(** ** The environment

    The text sent to the language model is a fixed template around the values
    interpolated into it; a [prompt] is the template together with those
    values, in the order the f-string lists them. *)

Inductive prompt : Type :=
| ProposalPrompt (goal : string) (strategies : list (string * string))
    (previous_error : option (option string))
| RefinementPrompt (goal solution : string) (success : bool)
    (error output : option string) (issues : list string)
| AnalysisPrompt (goal : string) (iteration : Z) (strategies_used : list string)
    (success : bool) (output_preview : string) (error : option string)
    (issues : list string) (meets_goal : bool) (confidence : float)
    (notes : list string).

(** What the program calls outside itself: [LLMInterface.query],
    [datetime.now().isoformat()], [os.path.exists], [open] with [json.load]
    and [open] with [json.dump].  Any of the calls that can fail returns a
    [result]; the language model and the file system have a state of their
    own, which a call may change. *)
Class Environment (E : Type) : Type := {
  query : prompt -> string -> E -> result string * E;
  now_isoformat : E -> string * E;
  path_exists : string -> E -> bool;
  json_load : string -> E -> result Knowledge;
  json_dump : string -> Knowledge -> E -> result unit * E
}.

Inductive level : Type := INFO | WARNING | ERROR.

(** What the program did to the outside, in order. *)
Inductive event : Type :=
| Log (logger : string) (lvl : level) (msg : string)
| Query (p : prompt) (system_prompt : string)
| Load (path : string)
| Dump (path : string) (k : Knowledge).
____
_Work required_
The complete listing is to be repeated word for word.

_Answer_
(** ** The environment

    The text sent to the language model is a fixed template around the values
    interpolated into it; a [prompt] is the template together with those
    values, in the order the f-string lists them. *)

Inductive prompt : Type :=
| ProposalPrompt (goal : string) (strategies : list (string * string))
    (previous_error : option (option string))
| RefinementPrompt (goal solution : string) (success : bool)
    (error output : option string) (issues : list string)
| AnalysisPrompt (goal : string) (iteration : Z) (strategies_used : list string)
    (success : bool) (output_preview : string) (error : option string)
    (issues : list string) (meets_goal : bool) (confidence : float)
    (notes : list string).

(** What the program calls outside itself: [LLMInterface.query],
    [datetime.now().isoformat()], [os.path.exists], [open] with [json.load]
    and [open] with [json.dump].  Any of the calls that can fail returns a
    [result]; the language model and the file system have a state of their
    own, which a call may change. *)
Class Environment (E : Type) : Type := {
  query : prompt -> string -> E -> result string * E;
  now_isoformat : E -> string * E;
  path_exists : string -> E -> bool;
  json_load : string -> E -> result Knowledge;
  json_dump : string -> Knowledge -> E -> result unit * E
}.

Inductive level : Type := INFO | WARNING | ERROR.

(** What the program did to the outside, in order. *)
Inductive event : Type :=
| Log (logger : string) (lvl : level) (msg : string)
| Query (p : prompt) (system_prompt : string)
| Load (path : string)
| Dump (path : string) (k : Knowledge).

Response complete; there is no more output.